此时香锦也在,她听得香凝的话,也不说什么,只低了头,红着脸吃吃的笑。

这个坏丫头,真是让我惯坏了。

我看了一眼自己,深红的褕翟衣,绣着长尾的野雉,浅红的纁袖贴着窄窄一条金边,下面是雪青色描金贴翠的百褶裙。比以前不是蓝就是绿的,是艳丽不少。

更兼心宽体胖,身上圆润不少,脸上也白净细腻起来。不怪谦父曾对我道“原只是个如棍子般硬梆梆的黑丫头,如今到是珠圆玉润的美娇娘了。”

香凝的话或许有些夸张,可我知道,改变确是极大的。

不说别的,自我在谦父身边后就从未着过男装。

用谦父的话说,你以前着男装,多半是为自保,为了减少不必要的烦恼,可如今为夫在你身旁护着你,你还穿那些做什么,只将自己打扮得越美越好。我才不怕有谁敢对你生了觊觎之心呢。

于是我不再问政事,不再操心什么家国社稷。从此只是与人商量着做些什么衣裳,打些什么首饰,要不就是整治些吃的,或是去哪里踏青……

日子就在这些细小的事情中静静流淌,在我们到了恩州的第六个年头,我与谦父的第二个儿子也会满地跑了,这时却忽然收到了临安的消息,皇上要我速速进京。

我问谦父:“皇上是什么打算?忍了六年,如今要一总算帐吗?”

谦父道:“等我派到临安的人递回消息再说。

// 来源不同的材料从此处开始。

Lemma X9_tools_call_no_items_empty_widget_witness :
  handle_tools_call [("name", JStr "process_meeting_feedback")] = widget_resource empty_widget_html.
Proof.
  apply X9_tools_call_no_items_empty_widget; reflexivity.
Defined.

(** X10: with the known tool name, an [arguments] value that is not a
    dict (for instance JSON null) makes [arguments.get] raise inside the
    try block: the result is a tool error naming the missing [get]. *)
Theorem X10_tools_call_arguments_not_dict (params : list (string * json)) :
  dict_get params "name" JNull = JStr "process_meeting_feedback" ->
  (forall kvs, dict_get params "arguments" (JObj []) <> JObj kvs) ->
  handle_tools_call params =
    JObj [("isError", JBool true);
          ("content", text_content ("Error processing feedback: " ++ sq
             ++ type_name (dict_get params "arguments" (JObj []))
             ++ sq ++ " object has no attribute 'get'"))].
Proof.
  intros Hn Ha. unfold handle_tools_call. rewrite Hn. simpl.
  destruct (dict_get params "arguments" (JObj [])) as [| | | | |kvs]; try reflexivity.
  exfalso. exact (Ha kvs eq_refl).
Qed.

Lemma X10_tools_call_arguments_not_dict_witness :
  handle_tools_call [("name", JStr "process_meeting_feedback"); ("arguments", JNull)] =
    JObj [("isError", JBool true);
          ("content", text_content
             "Error processing feedback: 'NoneType' object has no attribute 'get'")].
Proof.
  apply X10_tools_call_arguments_not_dict; [reflexivity|]. discriminate.
Defined.

(** X11: the REST response's HTML is the widget of buckets whose sizes
    are the response's counts: the badges and the total shown in
    [html_widget] agree with [critical_count], [improvement_count],
    [nice_to_have_count] and [total_items]. *)
Theorem X11_rest_html_matches_counts (feedback_items : list FeedbackItem) :
  exists r g,
    process_feedback feedback_items = Ok r /\
    render_widget g = Ok (html_widget r) /\
    counts g "critical" = critical_count r /\
    counts g "improvement" = improvement_count r /\
    counts g "nice_to_have" = nice_to_have_count r /\
    total g = total_items r.
Proof.
  set (objs := map item_dict feedback_items).
  assert (Hp : forallb priority_tolerated objs = true /\ forallb card_tolerated objs = true /\
               forallb recognized objs = true).
  { subst objs. induction feedback_items as [|x rest IH]; [repeat split|].
    cbn [map forallb]. destruct (item_dict_tolerated x) as (H1 & H2 & H3). rewrite H1, H2, H3.
    exact IH. }
  destruct Hp as (Hp & Hc & Hr).
  destruct (generate_html_widget_ok objs Hp Hc) as (g & html & Hg & Hw & Hh).
  pose proof (count_loop_sizes objs grouped_init) as Hcnt. rewrite Hg in Hcnt. simpl in Hcnt.
  unfold process_feedback. fold objs. rewrite Hh. simpl.
  change (mk_counts 0 0 0) with (grouped_sizes grouped_init). rewrite Hcnt. simpl.
  eexists. exists g. split; [reflexivity|]. simpl.
  split; [exact Hw|]. repeat split.
  rewrite (group_loop_filter objs grouped_init Hp) in Hg. injection Hg as <-.
  unfold total, counts, grouped_get. simpl.
  rewrite <- length_filter_recognized, (filter_keep_all recognized objs Hr). reflexivity.
Qed.
Lemma peak_scaled (t : Q) (a : list Q) :
  a <> [] -> 0 <= t -> 0 < peak a ->
  peak (map (fun x => x * (t / peak a)) a) == t.
Proof.
  intros Ha Ht Hpos.
  set (m := peak a) in *.
  set (b := map (fun x => x * (t / m)) a).
  assert (Hb : b <> []) by (unfold b; destruct a; [congruence | discriminate]).
  assert (Hm0 : ~ m == 0)
    by (intros E; rewrite E in Hpos; exact (Qlt_irrefl _ Hpos)).
  assert (Hfull : m * (t / m) == t) by (field; exact Hm0).
  assert (Hc : 0 <= t / m).
  { apply Qle_shift_div_l; [exact Hpos |]. rewrite Qmult_0_l. exact Ht. }
  destruct (peak_spec Ha) as [_ [[x0 [Hx0 Em]] Hub]]. fold m in Em, Hub.
  destruct (peak_spec Hb) as [_ [[y [Hy Ey]] Hubb]].
  apply Qle_antisym.
  - rewrite Ey. unfold b in Hy. apply in_map_iff in Hy.
    destruct Hy as [x [<- Hx]].
    rewrite (scaled_magnitude x Ht Hpos).
    apply Qle_trans with (m * (t / m)).
    + apply Qmult_le_compat_r; [apply Hub, Hx | exact Hc].
    + rewrite Hfull. apply Qle_refl.
  - assert (Hin : In (x0 * (t / m)) b)
      by exact (in_map (fun x => x * (t / m)) a x0 Hx0).
    apply Hubb in Hin.
    apply Qle_trans with (Qabs x0 * (t / m)).
    + rewrite <- Em, Hfull. apply Qle_refl.
    + rewrite <- (scaled_magnitude x0 Ht Hpos). exact Hin.
Qed.

Lemma silent_all_zero (a : list Q) :
  a <> [] -> peak a == 0 -> Forall (fun x => x == 0) a.
Proof.
  intros Ha Hz. destruct (peak_spec Ha) as [_ [_ Hub]].
  apply Forall_forall. intros x Hx. apply Qabs_zero.
  rewrite <- Hz. apply Hub, Hx.
Qed.

(** Whatever normalisation returns has the length of its input and stays
    within the target peak. *)
Lemma normalize_result (a b : list Q) :
  normalize_audio a = Ok b ->
  a <> [] /\ length b = length a /\ Forall (fun x => Qabs x <= 0.9) b.
Proof.
  intros E.
  assert (Ha : a <> []) by (intros ->; discriminate E).
  split; [exact Ha |].
  destruct (peak_spec Ha) as [_ [_ Hub]].
  destruct (Qlt_le_dec 0 (peak a)) as [Hpos | Hle].
  - unfold normalize_audio in E. rewrite (normalize_scaled 0.9 Ha Hpos) in E.
    injection E as <-. split; [apply length_map |].
    apply Forall_forall. intros y Hy. apply in_map_iff in Hy.
    destruct Hy as [x [<- Hx]].
    assert (H09 : 0 <= 0.9) by discriminate.
    rewrite (scaled_magnitude x H09 Hpos).
    assert (Hm0 : ~ peak a == 0)
      by (intros Ez; rewrite Ez in Hpos; exact (Qlt_irrefl _ Hpos)).
    apply Qle_trans with (peak a * (0.9 / peak a)).
    + apply Qmult_le_compat_r; [apply Hub, Hx |].
      apply Qle_shift_div_l; [exact Hpos |]. rewrite Qmult_0_l. exact H09.
    + assert (Efull : peak a * (0.9 / peak a) == 0.9) by (field; exact Hm0).
      rewrite Efull. apply Qle_refl.
  - assert (Hz : peak a == 0)
      by (apply Qle_antisym; [exact Hle | apply peak_nonneg, Ha]).
    unfold normalize_audio in E. rewrite (normalize_silent 0.9 Ha Hz) in E.
    injection E as <-. split; [reflexivity |].
    apply Forall_forall. intros x Hx.
    apply Qle_trans with (peak a); [apply Hub, Hx |].
    rewrite Hz. discriminate.
Qed.
Lemma build_inputs_from_pairs (I_batt htc : list float) (i : nat) :
  i <= length htc ->
  build_inputs_from i I_batt htc
  = if i + length I_batt <=? length htc
    then Ok (zip_with mk_input I_batt (skipn i htc))
    else Err IndexError.
Proof.
  revert i. induction I_batt as [|c rest IH]; intros i Hi; simpl.
  - rewrite Nat.add_0_r. apply Nat.leb_le in Hi. now rewrite Hi.
  - unfold get_nth, of_option.
    destruct (nth_error htc i) as [h|] eqn:E; simpl.
    + assert (Hlt : i < length htc) by (apply nth_error_Some; congruence).
      rewrite IH by lia. rewrite (skipn_nth_error _ _ _ E).
      replace (i + S (length rest)) with (S i + length rest) by lia.
      destruct (S i + length rest <=? length htc); reflexivity.
    + apply nth_error_None in E.
      destruct (i + S (length rest) <=? length htc) eqn:Hle; trivial.
      apply Nat.leb_le in Hle. lia.
Qed.

(** [build_inputs_dict] returns one dictionary per battery current, the
    i-th holding the i-th current and the i-th heat transfer coefficient;
    coefficients beyond the currents are dropped, and with fewer
    coefficients than currents the call raises IndexError. *)
Theorem build_inputs_dict_pairs (I_batt htc : list float) :
  build_inputs_dict I_batt htc
  = if length I_batt <=? length htc
    then Ok (zip_with mk_input I_batt htc)
    else Err IndexError.
Proof.
  unfold build_inputs_dict. rewrite build_inputs_from_pairs by lia.
  reflexivity.
Qed.

Lemma interpolate_each_from (funcs : list (float -> float -> float))
    (T : list float) (Q : float) (n : nat) (done : list float) :
  length done <= length funcs ->
  length done + n = length T ->
  interpolate_each (seq (length done) n) funcs T Q (done ++ np.zeros n)
  = if length T <=? length funcs
    then Ok (done ++ zip_with (fun f t => f t Q)
                              (skipn (length done) funcs)
                              (skipn (length done) T))
    else Err IndexError.
Proof.
  revert done. induction n as [|n IH]; intros done Hf HT;
    [|change (np.zeros (S n)) with (0%float :: np.zeros n)]; simpl.
  - rewrite Nat.add_0_r in HT. rewrite (skipn_all2 T) by lia.
    rewrite app_nil_r, <- HT. apply Nat.leb_le in Hf. rewrite Hf.
    unfold zip_with. rewrite combine_nil. simpl. now rewrite app_nil_r.
  - unfold get_nth at 1, of_option.
    destruct (nth_error funcs (length done)) as [f|] eqn:Ef; simpl.
    + unfold get_nth, of_option.
      destruct (nth_error T (length done)) as [t|] eqn:Et;
        [|apply nth_error_None in Et; lia].
      simpl. rewrite set_nth_app. simpl.
      assert (Hlt : length done < length funcs)
        by (apply nth_error_Some; congruence).
      specialize (IH (done ++ [f t Q])).
      rewrite length_app, Nat.add_1_r, <- app_assoc in IH.
      cbn [app length] in IH. rewrite IH by lia.
      rewrite (skipn_nth_error _ _ _ Ef), (skipn_nth_error _ _ _ Et).
      rewrite <- app_assoc. reflexivity.
    + apply nth_error_None in Ef.
      destruct (length T <=? length funcs) eqn:Hle; trivial.
      apply Nat.leb_le in Hle. lia.
Qed.

(** [get_interpolated_htc] evaluates the i-th interpolant at the i-th
    temperature and the flow rate, for every temperature; interpolants beyond
    the temperatures are not used, and with fewer interpolants than
    temperatures the call raises IndexError. *)
Theorem get_interpolated_htc_each (funcs : list (float -> float -> float))
    (T : list float) (Q : float) :
  get_interpolated_htc funcs T Q
  = if length T <=? length funcs
    then Ok (zip_with (fun f t => f t Q) funcs T)
    else Err IndexError.
Proof.
  unfold get_interpolated_htc.
  apply (interpolate_each_from funcs T Q (length T) []); simpl; lia.
Qed.
(** ** What [solve] refuses *)

Lemma array_split_err {A} (ary : list A) (n : nat) (e : exn) :
  np.array_split ary n = Err e -> e = ValueError /\ n = 0.
Proof.
  unfold np.array_split. destruct n; simpl; [|discriminate].
  intros H. inversion H. auto.
Qed.

Lemma set_nth_err {A} (i : nat) (v : A) (l : list A) (e : exn) :
  set_nth i v l = Err e -> e = IndexError.
Proof.
  revert i. induction l as [|x l IH]; intros [|i]; simpl; try discriminate;
    try (intros H; now inversion H).
  destruct (set_nth i v l) eqn:E; simpl; [discriminate|].
  intros H. inversion H. subst. now apply (IH i).
Qed.
(** For a scatterer it handles, [_raw_scat_matrs] raises nothing but
    the exceptions of the library calls. *)
Lemma handled_raises_builtin (self : Tmatrix_t) (scat : scatterer) (pos : list point)
    (k mi : float) (w : world) :
  TmatrixTheory._can_handle self scat = true ->
  raises_builtin (fst (TmatrixTheory._raw_scat_matrs self scat pos k mi w)).
Proof.
  intros Hcan.
  assert (H : keeps (fun _ => True) (TmatrixTheory._raw_scat_matrs self scat pos k mi)).
  { pose proof monotone_True. pose proof keeps_True_rmtree.
    unfold TmatrixTheory._raw_scat_matrs, TmatrixTheory._run_tmat.
    destruct scat; [| |discriminate Hcan]; keeps_auto. }
  specialize (H w I).
  destruct (TmatrixTheory._raw_scat_matrs self scat pos k mi w) as [[m|e] w'];
    [exact I|exact (proj1 H)].
Qed.

(** For any other scatterer, with the solver in place and a
    [medium_wavevec] that is not zero, it raises
    [TheoryNotCompatibleError]. *)
Lemma rejected_raises (self : Tmatrix_t) (name : string) (pos : list point)
    (k mi : float) (w : world) (c : content) :
  is_zero k = false ->
  lookup solver_path (files w) = Some c ->
  fst (TmatrixTheory._raw_scat_matrs self (OtherScatterer name) pos k mi w)
  = Raise (TheoryNotCompatibleError self (OtherScatterer name)).
Proof.
  intros Hk Hsolver. unfold TmatrixTheory._raw_scat_matrs, truediv. rewrite Hk. cbn.
  erewrite bind_run by (apply copy_ok; exact Hsolver). cbn.
  erewrite bind_run by (apply chdir_ok; apply dir_exists_made). cbn.
  erewrite bind_raise; [reflexivity|].
  unfold bind, rmtree. cbn. rewrite Nat.eqb_refl. cbn. reflexivity.
Qed.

”

过了一日,临安那边传来消息,原来是皇上病重了。

皇上这几年,日子过年太平,可心里并不顺意。

两国没了战事、臣子们又都是与他共过患难的,这几年百姓休养生息,已渐渐看不出曾被金人践踏的痕迹。

只是自太子薨后,皇上除了一个公主,一直无嗣。

无嗣啊,对一个国家而言,没有储君这可是要了命的大事。

原先皇上还年轻,臣子们还不急,可皇上的身子一年不如一年,到了如今竟是卧床不起了,眼见得不能长久,总得从宗室之中选一个孩子吧,待到百年之后,也好有人继承大统啊。

皇上这个时候急着召我,按谦父的估计,是要与我商量太子之选。

皇上有召,我是不能不去的,再者储君之选与我也有莫大的关系,我如何能不去?

于是不再迟疑,收拾好的行装,由李二亲护着奔赴临安。

一路无话,快到临安时,早有在驿站接应的人回去报了信。

于是我在离临安百里的地方,遇到了前来接应的孟文诚。

文诚如今不只统领着御龙卫,更是临安城禁军、水军的都统制,如今已是官居二品。

朝廷的二品大员带了长公主的仪仗、行幕、步障、镶金裹铜的檐子远远地亲自来接我,不可谓不隆重,也不可谓不荣耀啊。

只是我知道,若单凭我,又哪来这样的待遇?我从临安出降之时不连辆红衣的马车都没有吗,我从越州出走之时,更是轻车简从越发不敢引人注目的。

只因为谦父啊,这六年间,他不只是手握重兵雄据一方的大员,更是手握钱粮把持河北经济命脉的人物。

他在我面前如何无赖不用去说,在外面却是跺一跺脚,河北东西两路二十六个州县都要振三振颤三颤的人物。

与其说朝廷敬重我,倒不如说敬畏谦父手中的兵与钱罢。

看着这严整的仪仗,我心里到是十分欣慰。

我自己没能得到的东西,我的男人为了挣了回来,这比什么都让人得意。

不怪尚卿总是提醒我,女人再能干,再要强,若是没有男人真心的喜欢与宠爱,那也是有缺陷的。您可要知足啊,您可要惜福啊。

望着眼前的文诚,我倒是又有些想念谦父与孩子们了。